*EXERCISE*: When the line containing "destruct (IH (S" is reached, include it and end there; set down verbatim every line before it, starting at the top of the records.

*MATERIAL FOR THIS TASK*:
[Start of section]
Lemma findIndex_cases (args : list string) (index : nat) :
  (Forall (fun a => ~ token a) args /\ sh.findIndex TrimSpace args index = 0) \/
  (exists pre dd rest,
     args = pre ++ dd :: rest /\
     Forall (fun a => ~ token a) pre /\
     token dd /\
     sh.findIndex TrimSpace args index = index + length pre).
Proof.
  revert index. induction args as [|arg args IH]; intros index; simpl.
  - left. split; [constructor | reflexivity].
  - destruct (String.eqb (TrimSpace arg) "--") eqn:He.
    + right. exists [], arg, args. apply String.eqb_eq in He.
      repeat split; [constructor | exact He | simpl; lia].
    + apply String.eqb_neq in He.
      destruct (IH (S index)) as [[Hall ->]|(pre & dd & rest & -> & Hpre & Hdd & ->)].
      * left. split; [constructor; assumption | reflexivity].
      * right. exists (arg :: pre), dd, rest.
        repeat split; [constructor; assumption | exact Hdd | simpl; lia].
Qed.

Lemma token_split_unique (pre1 pre2 : list string) (d1 d2 : string)
    (rest1 rest2 : list string) :
  pre1 ++ d1 :: rest1 = pre2 ++ d2 :: rest2 ->
  Forall (fun a => ~ token a) pre1 -> token d1 ->
  Forall (fun a => ~ token a) pre2 -> token d2 ->
  pre1 = pre2 /\ rest1 = rest2.
Proof.
  revert pre2. induction pre1 as [|a pre1 IH]; intros [|b pre2] E H1 T1 H2 T2;
    simpl in E.
  - injection E as _ <-. auto.
  - injection E as <- _. inversion H2; contradiction.
  - injection E as -> _. inversion H1; contradiction.
  - injection E as <- E. inversion H1; inversion H2; subst.
    destruct (IH pre2 E) as [<- <-]; auto.
Qed.

Lemma drop_past (pre : list string) (dd : string) (rest : list string) :
  drop (S (length pre)) (pre ++ dd :: rest) = rest.
Proof. induction pre as [|a pre IH]; simpl; [apply drop_0 | exact IH]. Qed.

Lemma findIndex_first (pre : list string) (dd : string) (rest : list string)
    (index : nat) :
  Forall (fun a => ~ token a) pre ->
  token dd ->
  sh.findIndex TrimSpace (pre ++ dd :: rest) index = index + length pre.
Proof.
  intros Hpre Hdd.
  destruct (findIndex_cases (pre ++ dd :: rest) index)
    as [[Hall _]|(pre' & dd' & rest' & E & Hpre' & Hdd' & ->)].
  - apply Forall_app in Hall as [_ Hall]. inversion Hall; contradiction.
  - destruct (token_split_unique _ _ _ _ _ _ E Hpre Hdd Hpre' Hdd') as [<- _].
    reflexivity.
Qed.

Lemma ArgsTrailer_no_token (args : list string) :
  Forall (fun a => ~ token a) args ->
  sh.ArgsTrailer TrimSpace args =
  sh.Failed (sh.mkException sh.ErrFlagsNoTrailer
               ("args: " +:+ sh.strings_Join args " ")).
Proof.
  intros Hall. unfold sh.ArgsTrailer.
  destruct (findIndex_cases args 0)
    as [[_ ->]|(pre & dd & rest & -> & _ & Hdd & _)]; [reflexivity|].
  apply Forall_app in Hall as [_ Hall]. inversion Hall; contradiction.
Qed.

Lemma ArgsTrailer_first_token (pre : list string) (dd : string)
    (rest : list string) :
  Forall (fun a => ~ token a) pre ->
  token dd ->
  sh.ArgsTrailer TrimSpace (pre ++ dd :: rest) =
  match pre, rest with
  | [], _ =>
      sh.Failed (sh.mkException sh.ErrFlagsNoTrailer
                   ("args: " +:+ sh.strings_Join (pre ++ dd :: rest) " "))
  | _ :: _, [] =>
      sh.Failed (sh.mkException sh.ErrFlagsNoTrailer
                   "cannot be the last flag argument")
  | _ :: _, _ :: _ => sh.Trailer rest
  end.
Proof.
  intros Hpre Hdd. unfold sh.ArgsTrailer.
  rewrite (findIndex_first pre dd rest 0 Hpre Hdd).
  destruct pre as [|a pre]; [reflexivity|].
  change (0 + length (a :: pre) =? 0) with false. cbv iota.
  destruct (Z.eqb_spec (Z.of_nat (0 + length (a :: pre)))
              (Z.of_nat (length ((a :: pre) ++ dd :: rest)) - 1)) as [E|E];
    rewrite length_app in E; cbn [length Nat.add] in E.
  - destruct rest as [|r rest]; [reflexivity | cbn [length] in E; lia].
  - destruct rest as [|r rest]; [exfalso; apply E; cbn [length]; lia|].
    change (0 + length (a :: pre)) with (length (a :: pre)).
    rewrite drop_past. reflexivity.
Qed.

(** X13. [ArgsTrailer] returns a trailer exactly when the first argument
    that is the double-dash token (after trimming) is neither the first
    nor the last argument, and the trailer is then everything after that
    token: it is never empty, and it may itself contain further tokens. *)
Theorem ArgsTrailer_ok_iff (args rest : list string) :
  sh.ArgsTrailer TrimSpace args = sh.Trailer rest <->
  exists pre dd,
    args = pre ++ dd :: rest /\
    pre <> [] /\
    rest <> [] /\
    TrimSpace dd = "--" /\
    Forall (fun a => TrimSpace a <> "--") pre.
Proof.
  split.
  - destruct (findIndex_cases args 0)
      as [[Hall _]|(pre & dd & rest' & -> & Hpre & Hdd & _)].
    + rewrite (ArgsTrailer_no_token args Hall). discriminate.
    + rewrite (ArgsTrailer_first_token pre dd rest' Hpre Hdd).
      destruct pre as [|a pre]; [discriminate|].
      destruct rest' as [|r rest']; [discriminate|].
      intros [= <-]. exists (a :: pre), dd.
      repeat split; try assumption; discriminate.
  - intros (pre & dd & -> & Hne & Hrest & Hdd & Hpre).
    rewrite (ArgsTrailer_first_token pre dd rest Hpre Hdd).
    destruct pre; [contradiction|]. destruct rest; [contradiction|]. reflexivity.
Qed.

(** X14. [ArgsTrailer] fails, always with the class [ErrFlagsNoTrailer], in
    two ways: with the arguments in the message when no argument is the
    token or when the very first argument is (whatever follows it, further
    tokens included), and with "cannot be the last flag argument" when the
    first token is the last argument and not the first. *)
Theorem ArgsTrailer_failed_iff (args : list string) (ex : sh.Exception) :
  sh.ArgsTrailer TrimSpace args = sh.Failed ex <->
  (ex = sh.mkException sh.ErrFlagsNoTrailer
          ("args: " +:+ sh.strings_Join args " ") /\
   (Forall (fun a => TrimSpace a <> "--") args \/
    exists dd rest, args = dd :: rest /\ TrimSpace dd = "--")) \/
  (ex = sh.mkException sh.ErrFlagsNoTrailer "cannot be the last flag argument" /\
   exists pre dd,
     args = pre ++ [dd] /\
     pre <> [] /\
     TrimSpace dd = "--" /\
     Forall (fun a => TrimSpace a <> "--") pre).
Proof.
  split.
  - destruct (findIndex_cases args 0)
      as [[Hall _]|(pre & dd & rest & -> & Hpre & Hdd & _)].
    + rewrite (ArgsTrailer_no_token args Hall). intros [= <-]. left. auto.
    + rewrite (ArgsTrailer_first_token pre dd rest Hpre Hdd).
      destruct pre as [|a pre].
      * intros [= <-]. left. split; [reflexivity|]. right. eauto.
      * destruct rest as [|r rest]; [|discriminate].
        intros [= <-]. right. split; [reflexivity|].
        exists (a :: pre), dd. repeat split; try assumption; discriminate.
  - intros [[-> [Hall|(dd & rest & -> & Hdd)]]|[-> (pre & dd & -> & Hne & Hdd & Hpre)]].
    + apply ArgsTrailer_no_token, Hall.
    + apply (ArgsTrailer_first_token [] dd rest); [constructor | exact Hdd].
    + rewrite (ArgsTrailer_first_token pre dd [] Hpre Hdd).
      destruct pre; [contradiction | reflexivity].
Qed.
[End of section]
*SOLUTION*:
Lemma findIndex_cases (args : list string) (index : nat) :
  (Forall (fun a => ~ token a) args /\ sh.findIndex TrimSpace args index = 0) \/
  (exists pre dd rest,
     args = pre ++ dd :: rest /\
     Forall (fun a => ~ token a) pre /\
     token dd /\
     sh.findIndex TrimSpace args index = index + length pre).
Proof.
  revert index. induction args as [|arg args IH]; intros index; simpl.
  - left. split; [constructor | reflexivity].
  - destruct (String.eqb (TrimSpace arg) "--") eqn:He.
    + right. exists [], arg, args. apply String.eqb_eq in He.
      repeat split; [constructor | exact He | simpl; lia].
    + apply String.eqb_neq in He.
      destruct (IH (S index)) as [[Hall ->]|(pre & dd & rest & -> & Hpre & Hdd & ->)].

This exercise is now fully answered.